Railway station in Victoria, Australia

Swan Hill railway station is located on the Piangil line in Victoria, Australia. It serves the city of Swan Hill, and it opened on 30 May 1890.

The station serves as the current terminus for V/Line's Swan Hill line services. Beyond the station, Pacific National and Southern Shorthaul Railroad grain trains continue to the line's terminus at Piangil. A goods shed and silos exist near the station.

A 70 ft. turntable was provided at the station in 1940, replacing a 50 ft. turntable. The turntable was removed by September 1969.

Demolished station Lake Boga was located between Swan Hill and Kerang.

The facilitated the exchange of railway land that the City of Swan Hill had been using as a caravan park to the Council, in exchange for the Swan Hill wharf sidings which were transferred to railway ownership after eighty years of occupation.

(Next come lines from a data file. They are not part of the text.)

(* ===== verification/RoomLinux.v ===== *)
(** What a room asks of Linux (internal/room/ifconfig_linux.go, routes_linux.go,
    killswitch_linux.go): the commands and the nftables scripts, what the scripts
    let through, and the policy routing of an exit's client, from whatever rules a
    crashed node left and with commands that may fail.

    A script is a list of rules with its text. What a rule means is nftables'
    documented behaviour: a rule applies when all its conditions hold, the first
    rule that applies and has a verdict decides, and a chain without a policy
    accepts. Rate limits are an argument. *)
From stdpp Require Import base gmap list strings.
From Stdlib Require Import ZArith Lia.
From S2P Require Import Prelude GoStrings Netip Config RoomPeers Room.

Open Scope Z_scope.

Module roomlinux.

(** netmark.Mark *)
Definition Mark : Z := 31344.

Definition quote (s : bytes) : bytes := 34 :: s ++ [34].
(** [strings.Join] *)
Fixpoint join (sep : bytes) (l : list bytes) : bytes :=
  match l with [] => [] | [s] => s | s :: l => s ++ sep ++ join sep l end.
Definition set_text (l : list bytes) : bytes := str "{ " ++ join (str ", ") l ++ str " }".
Definition nl (indent : nat) : bytes := 10 :: repeat 32 indent.

(** ** Rules *)

Inductive cond : Type :=
  | Iif (n : bytes) | NotIif (n : bytes) | Oif (n : bytes) | NotOif (n : bytes) | OifIn (l : list bytes)
  | Saddr (p : Prefix) | Daddr (p : Prefix) | DaddrIn (l : list Prefix) | Daddr6In (l : list Prefix)
  | Marked (m : Z) | UdpPorts | NeighbourDiscovery | Answers      (* of flows that are known *)
  | Over (bps : Z) | OverEach (set key : bytes) (bps : Z).        (* above the rate, of all or of one address *)
Inductive verdict : Type := Accept | Drop | Masquerade | Reject.
Definition rule : Type := list cond * verdict.

Definition rate (bps : Z) : bytes :=
  str "limit rate over " ++ Itoa (Z.max (bps / 1024) 1) ++ str " kbytes/second burst " ++ Itoa (Z.max (bps / 1024 / 10) 64) ++ str " kbytes".
Definition cond_text (c : cond) : bytes :=
  match c with
  | Iif n => str "iifname " ++ quote n
  | NotIif n => str "iifname != " ++ quote n
  | Oif n => str "oifname " ++ quote n
  | NotOif n => str "oifname != " ++ quote n
  | OifIn l => str "oifname " ++ set_text (map quote l)
  | Saddr p => str "ip saddr " ++ Prefix_String p
  | Daddr p => str "ip daddr " ++ Prefix_String p
  | DaddrIn l => str "ip daddr " ++ set_text (map Prefix_String l)
  | Daddr6In l => str "ip6 daddr " ++ set_text (map Prefix_String l)
  | Marked m => str "meta mark " ++ Itoa m
  | UdpPorts => str "udp dport { 67, 547 }"
  | NeighbourDiscovery => str "icmpv6 type { nd-router-solicit, nd-neighbor-solicit, nd-neighbor-advert }"
  | Answers => str "ct state established,related"
  | Over bps => rate bps
  | OverEach set key bps => str "update @" ++ set ++ str " { " ++ key ++ [32] ++ rate bps ++ str " }"
  end.
Definition verdict_text (v : verdict) : bytes :=
  match v with
  | Accept => str "accept" | Drop => str "drop" | Masquerade => str "masquerade"
  | Reject => str "reject with icmpx type admin-prohibited"
  end.
Definition rule_text (r : rule) : bytes := join [32] (map cond_text r.1 ++ [verdict_text r.2]).

(** ** The router *)

Definition nftTable (ifname : bytes) : bytes := str "zpt_" ++ map (fun c => if c =? 45 then 95 else c) ifname.

Section Router.
Context (ifname : bytes) (room : Prefix) (routes : list Prefix) (exit : bool) (limit total : Z).

Definition from_room : list cond := [Iif ifname; Saddr (Masked room)].
Definition outward : list cond := [NotOif ifname].
Definition inward : list cond := [Oif ifname; Daddr (Masked room); NotIif ifname].

Definition router_sets : list bytes :=
  if exit && (0 <? limit) then
    [str "set rl_up { type ipv4_addr; size 65535; flags dynamic,timeout; timeout 1m; }";
     str "set rl_down { type ipv4_addr; size 65535; flags dynamic,timeout; timeout 1m; }"]
  else [].
Definition router_nat : list rule :=
  (if bool_decide (routes = []) then [] else [(from_room ++ [DaddrIn routes], Masquerade)])
  ++ (if exit then [(from_room ++ outward, Masquerade)] else []).
Definition router_forward : list rule :=
  (if bool_decide (routes = []) then [] else [(from_room ++ [DaddrIn routes], Accept)])
  ++ (if exit then
        (if 0 <? limit then [(from_room ++ outward ++ [OverEach (str "rl_up") (str "ip saddr") limit], Drop);
                             (inward ++ [OverEach (str "rl_down") (str "ip daddr") limit], Drop)] else [])
        ++ (if 0 <? total then [(from_room ++ outward ++ [Over total], Drop); (inward ++ [Over total], Drop)] else [])
        ++ [(from_room ++ [DaddrIn room.privateNets], Drop); (from_room ++ outward, Accept)]
      else []).
(** The last rule of the forward chain is written in the script itself. *)
Definition router_last : rule := ([Oif ifname; Answers], Accept).

Definition router_script : bytes :=
  let t := nftTable ifname in
  str "table ip " ++ t ++ nl 0 ++ str "delete table ip " ++ t ++ nl 0 ++ str "table ip " ++ t ++ str " {" ++ nl 2
  ++ join (nl 2) router_sets ++ nl 2
  ++ str "chain postrouting {" ++ nl 4 ++ str "type nat hook postrouting priority 100;" ++ nl 4
  ++ join (nl 4) (map rule_text router_nat) ++ nl 2 ++ str "}" ++ nl 2
  ++ str "chain forward {" ++ nl 4 ++ str "type filter hook forward priority 0;" ++ nl 4
  ++ join (nl 4) (map rule_text router_forward) ++ nl 4 ++ rule_text router_last ++ nl 2 ++ str "}" ++ nl 0 ++ str "}" ++ nl 0.
End Router.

== Platforms and services ==
Swan Hill station has one platform. It is serviced by V/Line Swan Hill line services.

Swan Hill platform arrangement
| Platform | Line | Destination | Via | Source |
| 1 | Swan Hill line | Southern Cross | Bendigo |  |

=== Historic services (mail) ===
In the early to mid 1980s D vans, each with up to 25 t capacity, were attached to passenger trains and run loaded from Melbourne each evening and, on arrival, detached and shunted to the goods shed, returning empty on the next morning service. Perishable goods from Swan Hill could be loaded into the normal van attached to each passenger train, but that was a very rare occurrence. Non-perishable goods for Kerang would be railed through to Swan Hill and dropped off at Kerang on the return trip the next day. Other goods from Swan Hill were generally dispatched by normal goods trains, attached to block oil or grain trains.

== Transport links ==
V/Line operates a road coach service from Bendigo to Mildura via Swan Hill station.